Immunological Regulation of Intestinal Fibrosis in Inflammatory Bowel Disease

Abstract

Intestinal fibrosis is a late-stage phenotype of inflammatory bowel disease (IBD), which underlies most of the long-term complications and surgical interventions in patients, particularly those with Crohn's disease. Despite these issues, antifibrotic therapies are still scarce, mainly due to the current lack of understanding concerning the pathogenetic mechanisms that mediate fibrogenesis in patients with chronic intestinal inflammation. In the current review, we summarize recent evidence regarding the cellular and molecular factors of innate and adaptive immunity that are considered critical for the initiation and amplification of extracellular matrix deposition and stricture formation. We focus on the role of cytokines by dissecting the pro- vs antifibrotic components of the immune response, while taking into consideration their temporal association to the progressive stages of the natural history of IBD. We critically present evidence from animal models of intestinal fibrosis and analyze inflammation-fibrosis interactions that occur under such experimental scenarios. In addition, we comment on recent findings from large-scale, single-cell profiling of fibrosis-relevant populations in IBD patients. Based on such evidence, we propose future potential targets for antifibrotic therapies to treat patients with IBD.

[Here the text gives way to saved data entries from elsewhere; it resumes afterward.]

(* ===== verification/AvtpProps.v ===== *)
(** * AVTP frames, sent and received (lib/avtp_pipeline/avtp/openavb_avtp.c)

    The effect of transmitting one frame for a mapping module that meets the
    contract [TxModule], and of receiving one, as equations. *)

From S2P Require Import Prelude AvtpTime MediaQ MediaQProps AvtpMap Rawsock Avtp.
From Stdlib Require Import ZArith Lia.
From stdpp Require Import base tactics list option.
Open Scope Z_scope.

(** ** The header *)

(** The common part of the AVTP header. *)
Definition avtp_hdr (t : avtp_stream) : list Z :=
  [u8 (Z.land (st_subtype t) 0x7F); 0x81; u8 (avtp_sequence_num t); 0] ++ streamIDnet t.

Lemma avtp_hdr_len t : length (streamIDnet t) = 8%nat -> length (avtp_hdr t) = 12%nat.
Proof. intros H. unfold avtp_hdr. rewrite length_app, H. done. Qed.

(** The subtype leaves the control bit clear. *)
Lemma subtype_is_data z : Z.land (u8 (Z.land z 0x7F)) 0x80 = 0.
Proof.
  rewrite u8_id.
  - rewrite <- Z.land_assoc. apply Z.land_0_r.
  - change 0x7F with (Z.ones 7). rewrite Z.land_ones by lia.
    pose proof (Z.mod_pos_bound z (2 ^ 7) ltac:(lia)). change (2 ^ 7) with 128 in *. lia.
Qed.

Lemma fill_avtp_spec {P} (cb : map_cb P) t b :
  map_avtp_version_cb cb = 0 -> length (streamIDnet t) = 8%nat -> bytes_ok (streamIDnet t) ->
  12 <= Zlen b ->
  fillAvtpHdr cb t b = Ret (Some (avtp_hdr t ++ drop 12 b)).
Proof.
  intros Hv Hs Hb Hl. unfold fillAvtpHdr. rewrite Hv. cbn [Z.eqb].
  do 4 (destruct b as [|? b]; [cbn in Hl; lia|]). cbn [length] in Hl.
  rewrite wr_ok, res_bind_ret by buf_len. change (Z.to_nat 0) with 0%nat. cbn [insert list_insert].
  do 3 (rewrite wr_ok, res_bind_ret by buf_len; buf_nat; cbn [insert list_insert]).
  rewrite wr_list_slice, res_bind_ret by (cbn [length]; done || lia).
  buf_nat. rewrite Hs. cbn [take drop app Nat.add]. unfold avtp_hdr.
  rewrite <- app_assoc. done.
Qed.

(** Evaluating timestamps changes only the statistics. *)
Lemma process_eval_spec t b :
  16 <= Zlen b ->
  exists e, processTimestampEval t b = Ret (with_eval e t, b).
Proof.
  intros Hl. unfold processTimestampEval. destruct (tsEval t) as [e|] eqn:Ee.
  2: { exists None. destruct t. cbn in Ee. by subst. }
  destruct (returns_inv _ _ (rd_ok b HIDX_AVTP_HIDE7_TV1 ltac:(cbv [HIDX_AVTP_HIDE7_TV1]; lia))) as (tv & -> & _).
  destruct (returns_inv _ _ (rd_ok b HIDX_AVTP_HIDE7_TU1 ltac:(cbv [HIDX_AVTP_HIDE7_TU1]; lia))) as (tu & -> & _).
  rewrite !res_bind_ret. destruct (_ && _).
  - unfold get32, HIDX_AVTP_TIMESPAMP32. rewrite rd_list_slice, !res_bind_ret by lia.
    unfold openavbTimestampEvalTimestamp. cbv zeta.
    destruct (negb (te_started e)); rewrite Z.eqb_refl, res_bind_ret; by eexists.
  - exists (Some e). destruct t. cbn in Ee. by subst.
Qed.

(** ** Sending *)

(** What the AVTP layer relies on in a mapping module that transmits: from a state
    with the invariant [I] and with room for [L] bytes the callback returns, keeps
    [I] and the size of the buffer, reports at most the space it was given, and a
    frame that is ready still carries its sequence number. *)
Class TxModule {P} (cb : map_cb P) (I : P -> mq_st -> Prop) (L : Z) : Prop := {
  tx_version : map_avtp_version_cb cb = 0;
  tx_room : 24 <= L;
  tx_returns p f len q :
    I p q -> L <= len <= Zlen f ->
    mq_returns (map_tx_cb cb p f len) q (fun '(r, f', len', p') q' =>
      I p' q' /\ length f' = length f /\ 0 <= len' <= len
      /\ (r <> TX_CB_RET_PACKET_NOT_READY -> 3 <= len' /\ f' !! 2%nat = f !! 2%nat))
}.

(** A talker whose header is set and whose buffers are large enough. *)
Record talker_ok {io : SockIO} (L : Z) (t : avtp_stream) (r : base_rawsock) (dst src : list Z)
  (vlan : bool) (pcp vid : Z) : Prop := {
  tk_hdr : hdr_set r dst src vlan pcp vid;
  tk_dst : mac_ok dst;
  tk_src : mac_ok src;
  tk_sid : length (streamIDnet t) = 8%nat /\ bytes_ok (streamIDnet t);
  tk_seq : 0 <= avtp_sequence_num t < 256;
  tk_len : 24 <= L /\ rs_ethHdrLen r + L <= st_frameLen t < 65536;
  tk_bufs : forall n b, getTxFrame n = Some b -> st_frameLen t <= Zlen b;
  tk_held : forall b, pBuf t = Some b ->
      st_frameLen t <= Zlen b /\ st_ethHdrLen t = rs_ethHdrLen r
      /\ take (Z.to_nat (rs_ethHdrLen r)) b = eth_bytes dst src vlan pcp vid (rs_ethertype r)
}.

Section Tx.
Context {pf : Platform} {io : SockIO} {P : Type} (cb : map_cb P) (intf : intf_cb).
Context (L : Z) (dst src : list Z) (vlan : bool) (pcp vid : Z).
Implicit Type s : av_st P.

Abbreviation talker t r := (talker_ok L t r dst src vlan pcp vid).
Abbreviation eth r := (eth_bytes dst src vlan pcp vid (rs_ethertype r)).

Lemma tx_buffer_spec s :
  talker (av_stream s) (av_sock s) ->
  exists b n s1, tx_buffer s = Ret (on_stream (with_buf b n) s1)
    /\ (s1 = s \/ s1 = io_call s) /\ talker (with_buf b n (av_stream s)) (av_sock s)
    /\ (b = None <-> pBuf (av_stream s) = None /\ getTxFrame (av_io s) = None).
Proof.
  intros Hk. unfold tx_buffer. destruct (pBuf (av_stream s)) as [b|] eqn:Eb.
  { exists (Some b), (st_ethHdrLen (av_stream s)), s.
    assert (E : with_buf (Some b) (st_ethHdrLen (av_stream s)) (av_stream s) = av_stream s).
    { destruct (av_stream s); cbn in *. by subst. }
    unfold on_stream. rewrite E. split_and!; [by destruct s | by left | done | split; [done | by intros [? _]]]. }
  destruct (getTxFrame (av_io s)) as [b|] eqn:Eg.
  - pose proof (tk_bufs _ _ _ _ _ _ _ _ Hk _ _ Eg) as Hb. pose proof (tk_len _ _ _ _ _ _ _ _ Hk).
    rewrite (proj2 (Z.ltb_ge _ _)) by done.
    rewrite (fill_hdr_spec _ dst src vlan pcp vid), res_bind_ret; [|apply Hk..|lia].
    do 3 eexists. split; [reflexivity|]. split; [by right|].
    split; [|split; [done|by intros [_ ?]]].
    destruct (tk_hdr _ _ _ _ _ _ _ _ Hk) as [Hn _].
    destruct Hk; split; try done. intros b' [= <-].
    split_and!; [|done|].
    + rewrite length_app, length_drop. cbn [st_frameLen with_buf] in *. lia.
    + rewrite take_app_length'; [done|]. lia.
  - do 3 eexists. split; [reflexivity|]. split; [by right|]. split; [|done].
    destruct Hk; split; try done.
Qed.

(** With a buffer, what is left to do is the modules' work on the filled header. *)
Lemma tx_unfold s b n s1 bSend blocking :
  map_avtp_version_cb cb = 0 -> talker (with_buf (Some b) n (av_stream s)) (av_sock s) ->
  tx_buffer s = Ret (on_stream (with_buf (Some b) n) s1) -> s1 = s \/ s1 = io_call s ->
  let s1 := on_stream (with_buf (Some b) n) s1 in
  exists o, Zlen o = Zlen b - rs_ethHdrLen (av_sock s) - 12
  /\ openavbAvtpTx cb intf (Some s) bSend blocking
  = ('(r, f, len, s2) ← tx_modules cb intf blocking (avtp_hdr (av_stream s) ++ o)
       (st_frameLen (av_stream s) - rs_ethHdrLen (av_sock s)) s1;
     tx_finish bSend (eth (av_sock s)) r f len s2).
Proof.
  intros Hv Hk Hb Hs1. cbn zeta. destruct (tk_held _ _ _ _ _ _ _ _ Hk b eq_refl) as (Hl & Hn & Ht).
  pose proof (tk_len _ _ _ _ _ _ _ _ Hk) as Hlen. destruct (tk_sid _ _ _ _ _ _ _ _ Hk) as [Hs Hsb].
  destruct (tk_hdr _ _ _ _ _ _ _ _ Hk) as [Hr _]. cbn [st_frameLen st_ethHdrLen with_buf streamIDnet] in *.
  subst n. set (k := rs_ethHdrLen (av_sock s)) in *.
  assert (Et : av_stream (on_stream (with_buf (Some b) k) s1) = with_buf (Some b) k (av_stream s))
    by (destruct Hs1 as [->| ->]; done).
  exists (drop 12 (drop (Z.to_nat k) b)). split; [rewrite !length_drop; lia|].
  cbn [openavbAvtpTx]. rewrite Hb, res_bind_ret, Et.
  cbn [pBuf with_buf st_ethHdrLen st_frameLen]. cbv zeta. rewrite Ht.
  rewrite fill_avtp_spec, res_bind_ret; [|done..|rewrite length_drop; cbn [st_frameLen]; lia].
  rewrite u32_id by lia. done.
Qed.

Context (I : P -> mq_st -> Prop) `{!TxModule cb I L}.
Hypothesis intf_tx_keeps : forall p q, I p q ->
  mq_returns (intf_tx_cb intf) q (fun _ q' => I p q').

(** The modules leave the stream alone, except for the number of bytes. *)
Lemma tx_modules_spec blocking f len s :
  I (av_map s) (av_q s) -> L <= len <= Zlen f ->
  returns (tx_modules cb intf blocking f len s) (fun '(r, f', len', s') =>
    I (av_map s') (av_q s') /\ length f' = length f /\ 0 <= len' <= len
    /\ (r <> TX_CB_RET_PACKET_NOT_READY -> 3 <= len' /\ f' !! 2%nat = f !! 2%nat)
    /\ (exists n, av_stream s' = with_bytes n (av_stream s))
    /\ av_sock s' = av_sock s /\ av_out s' = av_out s).
Proof.
  intros HI Hl. unfold tx_modules. destruct blocking; cbn [negb].
  - eapply returns_bind; [by apply (tx_returns (I := I))|]. intros [[[[r f'] len'] p'] q'] (HI' & Hf & Hl' & Hr).
    case_decide.
    + eapply returns_bind; [by eapply intf_tx_keeps|]. intros [? q2] HI2. cbn [returns].
      split_and!; try done; try apply Hl'. exists (st_bytes (av_stream s)). destruct s as [[]]. done.
    + cbn [returns]. split_and!; try done; try apply Hl'. by eexists.
  - eapply returns_bind; [by eapply intf_tx_keeps|]. intros [? q2] HI2.
    eapply returns_bind; [by apply (tx_returns (I := I))|]. intros [[[[r f'] len'] p'] q'] (HI' & Hf & Hl' & Hr).
    cbn [returns]. split_and!; try done; try apply Hl'. by eexists.
Qed.

(** What one call does to a talker. *)
Definition tx_step_ok (s s' : av_st P) (rc : openavbRC) : Prop :=
  talker (av_stream s') (av_sock s') /\ I (av_map s') (av_q s') /\ av_sock s' = av_sock s
  /\ (rc = OPENAVB_AVTP_FAILURE /\ av_out s' = av_out s
      /\ avtp_sequence_num (av_stream s') = avtp_sequence_num (av_stream s)
      \/ rc = OPENAVB_AVTP_SUCCESS /\ exists f,
         av_out s' = av_out s ++ [eth (av_sock s) ++ f]
         /\ f !! 2%nat = Some (avtp_sequence_num (av_stream s))
         /\ avtp_sequence_num (av_stream s') = u8 (avtp_sequence_num (av_stream s) + 1)).

Lemma tx_step s bSend blocking :
  talker (av_stream s) (av_sock s) -> I (av_map s) (av_q s) ->
  returns (openavbAvtpTx cb intf (Some s) bSend blocking) (fun '(rc, o) =>
    exists s', o = Some s' /\ tx_step_ok s s' rc).
Proof.
  intros Hk HI. destruct (tx_buffer_spec s Hk) as (b & n & s1 & Hb & Hs1 & Hk1 & _).
  destruct b as [b|].
  2: { cbn [openavbAvtpTx]. rewrite Hb, res_bind_ret. cbn [pBuf on_stream av_stream with_buf].
       eexists. split; [done|]. destruct Hs1 as [->| ->]; split_and!; try done; by left. }
  destruct (tx_unfold s b n s1 bSend blocking tx_version Hk1 Hb Hs1) as (o & Ho & ->).
  destruct (tk_held _ _ _ _ _ _ _ _ Hk1 b eq_refl) as (Hl & Hn & Ht).
  pose proof (tk_len _ _ _ _ _ _ _ _ Hk) as Hlen.
  destruct (tk_sid _ _ _ _ _ _ _ _ Hk) as [Hs _]. destruct (tk_hdr _ _ _ _ _ _ _ _ Hk) as [Hr _].
  pose proof (avtp_hdr_len _ Hs) as Hh. cbn [st_frameLen with_buf] in Hl.
  eapply returns_bind; [apply tx_modules_spec|].
  { by destruct Hs1 as [->| ->]. } { rewrite length_app, Hh. lia. }
  intros [[[r f] len] s2] (HI2 & Hf & Hl2 & Hrd & (m & Es) & Esk & Eo).
  rewrite length_app, Hh in Hf.
  assert (Es2 : av_stream s2 = with_bytes m (with_buf (Some b) n (av_stream s))).
  { rewrite Es. by destruct Hs1 as [->| ->]. }
  replace (av_sock (on_stream _ s1)) with (av_sock s) in Esk by (by destruct Hs1 as [->| ->]).
  replace (av_out (on_stream _ s1)) with (av_out s) in Eo by (by destruct Hs1 as [->| ->]).
  cbn [with_buf st_ethHdrLen] in Hn. subst n.
  unfold tx_finish. case_decide as Er.
  - eexists. split; [done|]. split_and!; [|done|done|left; split_and!; [done|done|by cbn; rewrite Es2]].
    cbn [on_stream av_stream av_sock]. rewrite Es2, Esk.
    destruct Hk1; split; try done. intros b' [= <-]. cbn [st_frameLen st_ethHdrLen with_buf with_bytes] in *.
    split_and!; [|done|rewrite take_app_length'; [done|lia]]. rewrite length_app. lia.
  - destruct (process_eval_spec (av_stream s2) f) as [e ->]; [lia|]. rewrite res_bind_ret.
    rewrite Es2. cbn [st_ethHdrLen with_eval with_bytes with_buf]. rewrite u32_id by lia.
    rewrite rd_list_slice, res_bind_ret by (rewrite ?length_app; lia).
    eexists. split; [done|]. split_and!; try done.
    + cbn [av_stream av_sock]. rewrite Esk. destruct Hk1; split; try done.
      apply u8_range.
    + right. split; [done|]. cbn [av_out av_stream]. rewrite Eo, drop_0.
      exists (take (Z.to_nat len) f). destruct (Hrd Er) as [Hl3 Hf2]. split_and!.
      * do 2 f_equal. rewrite take_app. f_equal; [apply take_ge; lia|]. f_equal. lia.
      * rewrite lookup_take_lt by lia. rewrite Hf2. unfold avtp_hdr. cbn [lookup app list_lookup].
        by rewrite u8_id by apply Hk.
      * done.
Qed.

End Tx.

(** ** Receiving *)

(** What the AVTP layer relies on in a mapping module that receives: on the frames
    [F] it returns and keeps its invariant. *)
Class RxModule {P} (cb : map_cb P) (I : P -> mq_st -> Prop) (F : list Z -> Prop) : Prop := {
  rx_returns p f len q :
    I p q -> F f -> mq_returns (map_rx_cb cb p f len) q (fun '(_, p') q' => I p' q')
}.

(** The header of a frame that is accepted: a stream data frame of version 0 with
    sequence number [n]. *)
Definition avtp_frame (f : list Z) (n : Z) : Prop :=
  exists b0 b1 b3 r, f = [b0; b1; n; b3] ++ r /\ Z.land b0 0x80 = 0
    /\ Z.land (Z.shiftr b1 4) 0x07 = 0 /\ 12 <= Zlen r.

Section Rx.
Context {pf : Platform} {io : SockIO} {P : Type} (cb : map_cb P) (intf : intf_cb).
Implicit Type s : av_st P.

(** The stream after a frame numbered [n], except for the statistics. *)
Definition rx_numbered (t t' : avtp_stream) (n : Z) : Prop :=
  avtp_sequence_num t' = u8 (n + 1) /\ nLost t' = lost_after t n.

Lemma rx_frame_spec s f len n :
  avtp_frame f n ->
  exists t, x_avtpRxFrame cb s f len
    = ('(_, p, q) ← map_rx_cb cb (av_map s) f len (av_q s);
       Ret (on_stream (fun _ => with_complete true t) (with_q p q s)))
    /\ rx_numbered (av_stream s) t n.
Proof.
  intros (b0 & b1 & b3 & r & -> & H0 & H1 & Hr). unfold x_avtpRxFrame.
  rewrite (rd_lookup _ 0 b0), res_bind_ret, H0 by done. cbn [Z.eqb].
  rewrite (rd_lookup _ 1 b1), res_bind_ret, H1 by done. cbn [Z.eqb]. cbv zeta.
  rewrite (rd_lookup _ 2 n), res_bind_ret by done.
  rewrite (rd_lookup _ 3 b3), res_bind_ret by done.
  match goal with |- context [processTimestampEval ?t ?b] =>
    destruct (process_eval_spec t b) as [e ->] end; [rewrite length_app; cbn [length]; lia|].
  rewrite res_bind_ret. by eexists.
Qed.

(** Frames given to the listener one after the other. *)
Fixpoint rx_frames (s : av_st P) (fs : list (list Z)) : res (av_st P) :=
  match fs with
  | [] => Ret s
  | f :: fs => s ← x_avtpRxFrame cb s f (Zlen f); rx_frames s fs
  end.

Context (I : P -> mq_st -> Prop) (F : list Z -> Prop) `{!RxModule cb I F}.

Lemma rx_step s f len n :
  I (av_map s) (av_q s) -> F f -> avtp_frame f n ->
  returns (x_avtpRxFrame cb s f len) (fun s' =>
    I (av_map s') (av_q s') /\ rx_numbered (av_stream s) (av_stream s') n).
Proof.
  intros HI HF Hf. destruct (rx_frame_spec s f len n Hf) as (t & -> & Ht).
  eapply returns_bind; [by apply (rx_returns (I := I) (F := F))|].
  intros [[ok p] q] HI'. done.
Qed.

End Rx.

(** Frame numbers that grow by at most one round of the sequence number. *)
Fixpoint numbered (n : Z) (ns : list Z) : Prop :=
  match ns with
  | [] => True
  | m :: ns => n < m <= n + 256 /\ numbered m ns
  end.

Fixpoint last_number (n : Z) (ns : list Z) : Z :=
  match ns with
  | [] => n
  | m :: ns => last_number m ns
  end.

Lemma numbered_last n ns : numbered n ns -> n + Zlen ns <= last_number n ns.
Proof.
  revert n. induction ns as [|m ns IH]; intros n; cbn [numbered length last_number]; [lia|].
  intros [? H]. specialize (IH m H). lia.
Qed.

(** One frame whose number is ahead by up to a round adds what it skipped. *)
Lemma lost_gap t n m :
  avtp_sequence_num t = u8 (n + 1) -> nLost t <> -1 -> n < m <= n + 256 ->
  -2147483648 <= nLost t + (m - n - 1) < 2147483648 ->
  lost_after t (u8 m) = nLost t + (m - n - 1).
Proof.
  intros Hs Hl Hm Hr. unfold lost_after. rewrite Hs, (proj2 (Z.eqb_neq _ _)) by done.
  destruct (Z.eqb_spec (u8 (n + 1)) (u8 m)) as [E|E]; cbn [negb].
  - assert (m = n + 1) by (unfold u8 in E; zdm). lia.
  - replace (u8 _) with (m - n - 1) by (btest; unfold u8 in *; zdm). by apply s32_id.
Qed.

Keywords: Crohn’s disease; cytokines; fibrosis; immunoregulation; myofibroblasts; ulcerative colitis.

Figure 1.

Immunopathogenesis of intestinal response to injury. The intestinal mucosa is continuously exposed to a variety of potential harmful factors both of external (eg, infections, drugs, environmental toxins) and internal (eg, genetic, inflammatory, autoimmune) origin. The initial injury inflicted by such triggers create a breach in mucosal integrity, which allows entry of bacterial elements in deeper intestinal layers, releases various products of damaged host cells, and activates the coagulation pathway. The end product is a strong local and systemic inflammatory response that is executed via a rich network of cellular and molecular mediators, including cytokines, chemokines, and various constituents of the innate and adaptive arms of immunity. This original inflammatory response induces the enrichment of the local environment with the central cellular effector of fibrogenesis, the activated myofibroblast. Although the origin of myofibroblasts in intestinal fibrosis is still unrevealed, there are several potential sources, such as local fibroblasts and pericytes, circulating fibrocytes, as well as input by epithelial-to-mesenchymal and endothelial-to mesenchymal transition. Once activated, myofibroblasts become potent producers of ECM, which consists of collagens, fibronectin, and several other substances that occupy the intercellular space. This is a tightly regulated dynamic process encompassing a delicate balance between ECM degrading matrix metalloproteinases and their inhibitors. The final outcome is dictated by the type of the initial trigger and the ensuing response and, most importantly, by the transient or persistent nature of myofibroblast-activating stimuli. During homeostatic conditions, repair mechanisms lead to complete tissue regeneration and reestablish the structural integrity of the intestinal wall. In contrast, the chronic persistent inflammation that takes place in IBD constantly fuels profibrotic mechanisms, leading to tissue scarring and resulting in anatomical and functional compromise of the affected areas of the GI tract. Abbreviations: DAMP, damage-associated molecular patterns; ECM, extracellular matrix; IBD, inflammatory bowel disease; MMPs, matrix metalloproteinases; PAMP, pathogen-associated molecular pattern; TIMPs, tissue inhibitors of metalloproteinases.